## TASK MATERIAL
(** ** Properties *)

(** C34: a program that loads is the object's own [.text], byte for byte, but
    for the immediates the relocation entries name.  The object is a
    little-endian 64-bit BPF object whose section headers, symbols and names
    are read from their places in the format; the text is all the bytes of the
    first section called [.text]; the maps the program declares are the named
    object symbols in the order of their addresses; and, reading the entries of
    every [.rel.text] section in order, each names an instruction pair inside
    the text and one of those maps, and the first immediate of the pair then
    holds, little-endian, the place of that map in the list, and the second is
    zero.  So every map reference left in the text is the index of a declared
    map.  Both committed objects load, with the entry map and the
    default-action map of their table, in that order. *)
Theorem load_sound obj :
  match load obj with
  | Err _ => True
  | Ok prog =>
      take 4 obj = map U8 [127; 69; 76; 70] /\ byte_at obj 4 = U8 2 /\ byte_at obj 5 = U8 1 /\ field 2 obj 18 247 /\
      exists sections symbols defs t0,
        sections_of obj sections /\ symbols_of obj sections symbols /\ maps_of symbols defs /\ text_of obj sections t0 /\
        maps prog = (fun s => mapref_new (sy_name s)) <$> defs /\
        relocated obj defs (sites sections) t0 (text prog)
  end /\
  maps <$> to_option (load l2fwd_o) =
    Some [mapref_new "pipe_mac_dst"; mapref_new "pipe_mac_dst_defaultAction"] /\
  maps <$> to_option (load l3fwd_o) =
    Some [mapref_new "pipe_ipv4_lpm"; mapref_new "pipe_ipv4_lpm_defaultAction"].
Proof.
  split; [| split; vm_compute; reflexivity].
  destruct (load obj) as [prog |] eqn:H; [| done]. unfold load in H.
  destruct (_ || _) eqn:G1; [done |]. apply orb_false_iff in G1 as [_ Hm%negb_false_iff%bool_decide_eq_true].
  destruct (negb _) eqn:G2; [done |]. apply negb_false_iff, andb_true_iff in G2 as [H4%bool_decide_eq_true H5%bool_decide_eq_true].
  unfold want in H. apply rbind_Ok_inv in H as (machine & He%ok_or_Ok & H). destruct (negb _) eqn:G3; [done |].
  apply negb_false_iff, Z.eqb_eq in G3 as ->.
  apply rbind_Ok_inv in H as (shoff & H1%ok_or_Ok & H). apply rbind_Ok_inv in H as (shnum & H2%ok_or_Ok & H).
  apply rbind_Ok_inv in H as (shstrndx & H3%ok_or_Ok & H). apply rbind_Ok_inv in H as (sections & Hs & H).
  pose proof (read_sections_of _ _ _ _ _ H1 H2 H3 Hs) as Hsec.
  apply rbind_Ok_inv in H as (text_sec & Hf%ok_or_Ok & H). apply rbind_Ok_inv in H as (t0 & Ht%ok_or_Ok & H).
  apply rbind_Ok_inv in H as (symbols & Hy & H). apply rbind_Ok_inv in H as (t & Hr & [= <-]).
  split_and!; [done | done | done | by apply u16_field |].
  exists sections, symbols, (ordered symbols), t0.
  split_and!; [done | by apply read_symbols_of | apply ordered_maps | by eapply loaded_text_of | done |].
  eapply rfold_relocated; [| exact Hr]. intros rel s s'. apply reloc_section_relocated.
Qed.
(* ===== verification/Config.v ===== *)
(** * The configuration (crates/up4-config)

    What the harness gets to work with: the refined scalars ([Fabric],
    [VportId], [Threads]), the topology with both of its lookup directions
    ([VportTable]), and [RawConfig::validate], with the rules of a configuration
    and which of them it judges ([broken], [unjudged]).  Socket addresses are a parameter with the parser the code calls. *)

From S2P Require Import Prelude Bytes Text Wire.

Local Open Scope Z_scope.

(** ** Scalars *)

Inductive Fabric := V4 | V6.

#[export] Instance Fabric_eq_dec : EqDecision Fabric.
Proof. solve_decision. Defined.

Definition inner_mtu (f : Fabric) : nat := match f with V4 => INNER_MTU_V4 | V6 => INNER_MTU_V6 end.

Definition from_config_str (s : string) : option Fabric :=
  if bool_decide (s = "ipv4") then Some V4
  else if bool_decide (s = "ipv6") then Some V6 else None.

Definition as_str (f : Fabric) : string := match f with V4 => "ipv4" | V6 => "ipv6" end.

(** [VportId]: its private field and one constructor make the refusal of the
    punt id a part of the type. *)
Record VportId := VId { vport_id : u16; vport_id_ok : bool_decide (vport_id <> PUNT_VPORT) }.

Lemma VportId_eq a b : vport_id a = vport_id b -> a = b.
Proof. destruct a as [a Ha], b as [b Hb]. cbn. intros <-. f_equal. apply proof_irrel. Qed.

#[export] Instance VportId_eq_dec : EqDecision VportId.
Proof.
  intros a b. destruct (decide (vport_id a = vport_id b)) as [H | H]; [left; by apply VportId_eq |].
  right. by intros ->.
Defined.

Definition vport_id_new (raw : u16) : option VportId :=
  match decide (bool_decide (raw <> PUNT_VPORT)) with
  | left H => Some (VId raw H)
  | right _ => None
  end.

#[export] Instance VportId_countable : Countable VportId.
Proof.
  apply (inj_countable vport_id vport_id_new). intros [r Hr]. unfold vport_id_new. cbn.
  destruct (decide _) as [H | H]; [| done]. do 2 f_equal. apply proof_irrel.
Defined.

(** [Threads] *)
Definition THREADS_MIN : byte := U8 1.
Definition THREADS_MAX : byte := U8 16.

Definition threads_new (raw : byte) : option byte :=
  if (uv THREADS_MIN <=? uv raw) && (uv raw <=? uv THREADS_MAX) then Some raw else None.

(** ** Errors *)

Inductive ConfigError :=
  | TomlError (e : string)
  | BindError (value : string)
  | FabricError (value : string)
  | ThreadsError (value : Z)
  | UnknownPipeline (value : string) (known : list string)
  | EmptyNodeId
  | EmptyCtlSocket
  | PinCoresArity (given threads : nat)
  | NegativeCore (value : Z)
  | NoVports
  | VportIdError (value : Z)
  | DuplicateVportId (value : u16)
  | PeerError (vport : Z) (value : string)
  | DuplicatePeer (value : string) (first second : u16)
  | PeerIsSelf (vport : u16) (value : string)
  | PuntVportError (value : Z) (reserved : u16)
  | Internal (what : string).

Definition Errors : Type := list ConfigError.

(** [Errors::push] *)
Definition push_error (e : ConfigError) (errs : Errors) : Errors := errs ++ [e].

(** [Errors::require] *)
Definition require {A} (value : option A) (e : ConfigError) (errs : Errors) : Errors * option A :=
  (match value with None => push_error e errs | Some _ => errs end, value).

(** [Errors::into_result]; the error is a non-empty list. *)
Definition into_result {A} (errs : Errors) (built : option A) : result A Errors :=
  match built, errs with
  | Some v, [] => Ok v
  | _, _ :: _ => Err errs
  | None, [] => Err [Internal "refinement failed without recording a violation"]
  end.

(** ** The vport table *)

(** [SocketAddr] with [FromStr] and [Display]. *)
Class Addr (A : Type) := {
  addr_eq_dec :: EqDecision A;
  addr_countable :: Countable A;
  addr_parse : string -> option A;
  addr_to_string : A -> string;
}.

Record Vport (A : Type) := { vp_id : VportId; vp_peer : A }.
Arguments Build_Vport {A} _ _.
Arguments vp_id {A} _.
Arguments vp_peer {A} _.

(** [VportIdx]: a dense index, sixteen bits wide. *)
Record VportIdx := VIdx { vidx_raw : u16 }.

#[export] Instance VportIdx_eq_dec : EqDecision VportIdx.
Proof. solve_decision. Defined.

Definition vidx_get (i : VportIdx) : nat := Z.to_nat (uv (vidx_raw i)).

Record VportTable (A : Type) `{Addr A} := {
  vt_entries : list (Vport A);
  by_id : list (option VportIdx);
  by_peer : gmap A VportIdx;
}.
Arguments vt_entries {A _} _.
Arguments by_id {A _} _.
Arguments by_peer {A _} _.

(** The loop of [VportTable::build] over the entries from [slot] on. *)
Fixpoint build_loop `{Addr A} (all : list (Vport A)) (slot : nat) (rest : list (Vport A))
    (seen_id : gmap VportId VportIdx) (peers : gmap A VportIdx) (errs : Errors)
    : gmap VportId VportIdx * gmap A VportIdx * Errors :=
  match rest with
  | [] => (seen_id, peers, errs)
  | vp :: rest =>
      match try_u 16 (Z.of_nat slot) with
      | None => (seen_id, peers, errs)
      | Some slot16 =>
          let idx := VIdx slot16 in
          let errs := match seen_id !! vp_id vp with
                      | Some _ => push_error (DuplicateVportId (vport_id (vp_id vp))) errs
                      | None => errs
                      end in
          let errs := match peers !! vp_peer vp with
                      | Some first =>
                          push_error (DuplicatePeer (addr_to_string (vp_peer vp))
                            (match all !! vidx_get first with
                             | Some v => vport_id (vp_id v)
                             | None => inhabitant
                             end)
                            (vport_id (vp_id vp))) errs
                      | None => errs
                      end in
          build_loop all (S slot) rest (<[vp_id vp := idx]> seen_id) (<[vp_peer vp := idx]> peers) errs
      end
  end.

(** [entries.iter().map(|v| v.id.get()).max()] *)
Definition max_id {A} (entries : list (Vport A)) : option u16 :=
  match entries with
  | [] => None
  | _ => Some (foldr (fun v m => if uv m <? uv (vport_id (vp_id v)) then vport_id (vp_id v) else m) (U16 0) entries)
  end.

(** [VportTable::build] *)
Definition build `{Addr A} (entries : list (Vport A)) (errs : Errors) : Errors * option (VportTable A) :=
  let before := length errs in
  let '(seen_id, peers, errs) := build_loop entries 0 entries ∅ ∅ errs in
  if negb (length errs =? before)%nat then (errs, None)
  else
    (errs, m ← max_id entries;
           Some {| vt_entries := entries;
                   by_id := foldr (fun e l => <[Z.to_nat (uv (vport_id e.1)) := Some e.2]> l)
                              (replicate (S (Z.to_nat (uv m))) None) (map_to_list seen_id);
                   by_peer := peers |}).

Definition vt_len `{Addr A} (t : VportTable A) : nat := length (vt_entries t).

Definition vt_iter `{Addr A} (t : VportTable A) : list (VportIdx * Vport A) :=
  imap (fun slot vp => (VIdx (U16 (Z.of_nat slot)), vp)) (vt_entries t).

Definition idx_of_id `{Addr A} (t : VportTable A) (id : u16) : option VportIdx :=
  mjoin (by_id t !! Z.to_nat (uv id)).

Definition idx_of_peer `{Addr A} (t : VportTable A) (peer : A) : option VportIdx := by_peer t !! peer.

(** [VportTable::get]; indexing outside is a panic, [None] here. *)
Definition vt_get `{Addr A} (t : VportTable A) (i : VportIdx) : option (Vport A) := vt_entries t !! vidx_get i.

(** ** Validation *)

Record RawNode := {
  rn_id : string;
  rn_bind : string;
  rn_fabric : string;
  rn_pipeline : string;
  rn_threads : u32;
  rn_pin_cores : option (list Z);
  rn_ctl_socket : string;
  rn_metrics_interval_s : u64;
}.

Record RawVport := { rv_id : Z; rv_peer : string }.

Record RawConfig := { rc_node : RawNode; rc_vport : list RawVport; rc_punt : option Z }.

Definition default_fabric : string := as_str V4.
Definition default_threads : u32 := U32 1.
Definition default_metrics_interval_s : u64 := U64 5.

Record NodeConfig (A : Type) := {
  nc_id : string;
  nc_bind : A;
  nc_fabric : Fabric;
  nc_pipeline : string;
  nc_threads : byte;
  nc_pin_cores : list nat;
  nc_ctl_socket : string;
  nc_metrics_interval : option u64;
}.
Arguments nc_id {A} _.
Arguments nc_bind {A} _.
Arguments nc_fabric {A} _.
Arguments nc_pipeline {A} _.
Arguments nc_threads {A} _.
Arguments nc_pin_cores {A} _.
Arguments nc_ctl_socket {A} _.
Arguments nc_metrics_interval {A} _.

Record Config (A : Type) `{Addr A} := {
  c_node : NodeConfig A;
  c_vports : VportTable A;
  c_punt : option u16;
}.
Arguments c_node {A _} _.
Arguments c_vports {A _} _.
Arguments c_punt {A _} _.

(** The [filter_map] over [pin_cores]. *)
Fixpoint refine_cores (raw : list Z) (errs : Errors) : Errors * list nat :=
  match raw with
  | [] => (errs, [])
  | c :: raw =>
      if c <? 0 then refine_cores raw (push_error (NegativeCore c) errs)
      else let '(errs, l) := refine_cores raw errs in (errs, Z.to_nat c :: l)
  end.

Definition refine_pins (pins : option (list Z)) (threads : option byte) (errs : Errors) : Errors * list nat :=
  match pins with
  | None => (errs, [])
  | Some raw =>
      let errs := match threads with
                  | Some t => if negb (length raw =? Z.to_nat (uv t))%nat
                              then push_error (PinCoresArity (length raw) (Z.to_nat (uv t))) errs else errs
                  | None => errs
                  end in
      refine_cores raw errs
  end.

(** The [filter_map] over [[vport]]. *)
Definition refine_vport `{Addr A} (bind : option A) (v : RawVport) (errs : Errors) : Errors * option (Vport A) :=
  let '(errs, id) := require (r ← try_u 16 (rv_id v); vport_id_new r) (VportIdError (rv_id v)) errs in
  let '(errs, peer) := require (addr_parse (rv_peer v)) (PeerError (rv_id v) (rv_peer v)) errs in
  match id, peer with
  | Some id, Some peer =>
      let errs := if bool_decide (bind = Some peer)
                  then push_error (PeerIsSelf (vport_id id) (rv_peer v)) errs else errs in
      (errs, Some {| vp_id := id; vp_peer := peer |})
  | _, _ => (errs, None)
  end.

Fixpoint refine_vports `{Addr A} (bind : option A) (raw : list RawVport) (errs : Errors) : Errors * list (Vport A) :=
  match raw with
  | [] => (errs, [])
  | v :: raw =>
      let '(errs, x) := refine_vport bind v errs in
      let '(errs, l) := refine_vports bind raw errs in
      (errs, match x with Some x => x :: l | None => l end)
  end.

Definition refine_punt (punt : option Z) (errs : Errors) : Errors * option u16 :=
  match punt with
  | None => (errs, None)
  | Some p =>
      (if negb (p =? uv PUNT_VPORT) then push_error (PuntVportError p PUNT_VPORT) errs else errs, Some PUNT_VPORT)
  end.

(** The three checks of [validate] that keep no value. *)
Definition check_names (n : RawNode) (registry : list string) (errs : Errors) : Errors :=
  let errs := if bool_decide (rn_id n = EmptyString) then push_error EmptyNodeId errs else errs in
  let errs := if bool_decide (rn_ctl_socket n = EmptyString) then push_error EmptyCtlSocket errs else errs in
  if bool_decide (rn_pipeline n ∈ registry) then errs
  else push_error (UnknownPipeline (rn_pipeline n) registry) errs.

(** [RawConfig::validate] *)
Definition validate `{Addr A} (raw : RawConfig) (registry : list string) : result (Config A) Errors :=
  let n := rc_node raw in
  let '(errs, bind) := require (addr_parse (rn_bind n)) (BindError (rn_bind n)) [] in
  let '(errs, fabric) := require (from_config_str (rn_fabric n)) (FabricError (rn_fabric n)) errs in
  let '(errs, threads) := require (b ← try_u 8 (uv (rn_threads n)); threads_new b) (ThreadsError (uv (rn_threads n))) errs in
  let errs := check_names n registry errs in
  let '(errs, pin_cores) := refine_pins (rn_pin_cores n) threads errs in
  let errs := match rc_vport raw with [] => push_error NoVports errs | _ => errs end in
  let '(errs, vports) := refine_vports bind (rc_vport raw) errs in
  let '(errs, table) :=
    if (length vports =? length (rc_vport raw))%nat && negb (length vports =? 0)%nat
    then build vports errs else (errs, None) in
  let '(errs, punt) := refine_punt (rc_punt raw) errs in
  let built :=
    bind ← bind; fabric ← fabric; threads ← threads; table ← table;
    Some {| c_node := {| nc_id := rn_id n; nc_bind := bind; nc_fabric := fabric; nc_pipeline := rn_pipeline n;
                         nc_threads := threads; nc_pin_cores := pin_cores; nc_ctl_socket := rn_ctl_socket n;
                         nc_metrics_interval := if 0 <? uv (rn_metrics_interval_s n)
                                                then Some (rn_metrics_interval_s n) else None |};
            c_vports := table; c_punt := punt |} in
  into_result errs built.

(** ** The table's lemmas *)

Lemma vidx_get_eq i j : vidx_get i = vidx_get j -> i = j.
Proof. destruct i as [i], j as [j]. unfold vidx_get. cbn. intros H. f_equal. apply uint_eq. word_lia. Qed.

Lemma vidx_of_slot n (s : u16) : try_u 16 (Z.of_nat n) = Some s -> vidx_get (VIdx s) = n /\ Z.of_nat n < 65536.
Proof. intros H%try_u_Some. unfold vidx_get. cbn. word_lia. Qed.

Lemma slot_of_vidx i : U16 (Z.of_nat (vidx_get i)) = vidx_raw i.
Proof. destruct i as [i]. apply uint_eq. unfold vidx_get. cbn. rewrite uv_of. word_lia. Qed.

Section index.
Context `{Addr A} {K : Type} `{Countable K}.
Implicit Types (f : Vport A -> K) (l : list (Vport A)) (m : gmap K VportIdx).

(** [m] sends each key to the last entry that has it. *)
Definition last_index f l m : Prop :=
  forall k i, m !! k = Some i <->
    exists v, l !! vidx_get i = Some v /\ f v = k /\
      forall j v', (vidx_get i < j)%nat -> l !! j = Some v' -> f v' <> k.

Lemma last_index_nil f : last_index f [] ∅.
Proof. intros k i. rewrite lookup_empty. split; [done |]. by intros (v & Hv & _). Qed.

## WHAT TO WORK ON
Please go through the data above and copy each line that has the word "gmap".

## EXERCISE SOLUTION
  by_peer : gmap A VportIdx;
    (seen_id : gmap VportId VportIdx) (peers : gmap A VportIdx) (errs : Errors)
    : gmap VportId VportIdx * gmap A VportIdx * Errors :=
Implicit Types (f : Vport A -> K) (l : list (Vport A)) (m : gmap K VportIdx).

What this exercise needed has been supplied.